Decoupling interfacial processes in the formulation of fluorine-free lithium metal batteries

Abstract

Fluorine additives in lithium metal batteries are often correlated with improved performance, yet lead to challenges associated with cost, health, and safety. In this work, we formulate a series of electrolytes that allow us to interrogate the physical and electrochemical properties of non-fluorinated and fluorinated anions (nitrate, bis(oxalato)borate, and hexafluorophosphate) on the reversible electrodeposition of Li metal via traditional surface characterization methods, spectroscopy, and electroanalytical techniques.
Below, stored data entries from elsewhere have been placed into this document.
Definition evaluate_base (b : ExpressionBoard F) (inputs : list (avec F)) (totalSize chunkSize : Z) : go (avec F) :=
  res ← evaluate_chunks gomaxprocs schedule f_zero (base_execute b chunkSize inputs)
          (fun mem => view mem (ResultSlot b * chunkSize) chunkSize) chunkSize (newVMBase b chunkSize) totalSize;
  v ← wrap (areAllConstants inputs) totalSize res; Ok (VBase v).

Definition evaluate_ext (b : ExpressionBoard F) (inputs : list (avec F)) (totalSize chunkSize : Z) : go (avec F) :=
  probeVM ← ext_execute b chunkSize inputs 0 chunkSize (newVMExt b chunkSize);
  resultIsBase ← index (slotIsBase probeVM) (ResultSlot b);
  res ← (if resultIsBase : bool then
           resBase ← evaluate_chunks gomaxprocs schedule f_zero (ext_execute b chunkSize inputs)
                       (fun vm => view (baseMemory vm) (ResultSlot b * chunkSize) chunkSize) chunkSize (newVMExt b chunkSize) totalSize;
           Ok (Lift <$> (resBase : list F))
         else
           evaluate_chunks gomaxprocs schedule f_zero (ext_execute b chunkSize inputs)
             (fun vm => view (memory vm) (ResultSlot b * chunkSize) chunkSize) chunkSize (newVMExt b chunkSize) totalSize);
  v ← wrap (areAllConstants inputs) totalSize res; Ok (VExt v).

(** The result, and the board afterwards. *)
Definition Evaluate (b : ExpressionBoard F) (inputs : list (avec F)) : go (avec F * ExpressionBoard F) :=
  b ← (if compiled b =? 0 then Compile b else Ok b);
  input0 ← unwrap (head inputs);
  let totalSize := avec_Len input0 in
  _ ← assert_ (negb (totalSize =? 0));
  _ ← assert_ (forallb (fun v => avec_Len v =? totalSize) inputs);
  let chunkSize := chunk_size b totalSize in
  v ← (if AreAllBase inputs then evaluate_base b inputs totalSize chunkSize else evaluate_ext b inputs totalSize chunkSize);
  Ok (v, b).
End Evaluate.
End Machines.
Arguments vmExt : clear implicits.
When the salts are used in the moderate concentration regime (0.5 M Li), the solid electrolyte interphases (SEIs) generated during cycling are primarily solvent-derived and are statistically similar in terms of ionic transport properties. Nuclear magnetic resonance (NMR) in conjunction with transient voltammetry measurements indicate that Li metal CE is correlated with charge transfer, which is strongly influenced by Li+ solvation structure. Specifically, we find that the nitrate anion displaces solvent molecules in the Li+ solvation sphere, leading to tunable solvation/desolvation dynamics. We demonstrate that these metrics can be utilized to construct fluorine-free electrolytes containing lithium nitrate and lithium bis(oxalato)borate for high performance lithium metal anodes.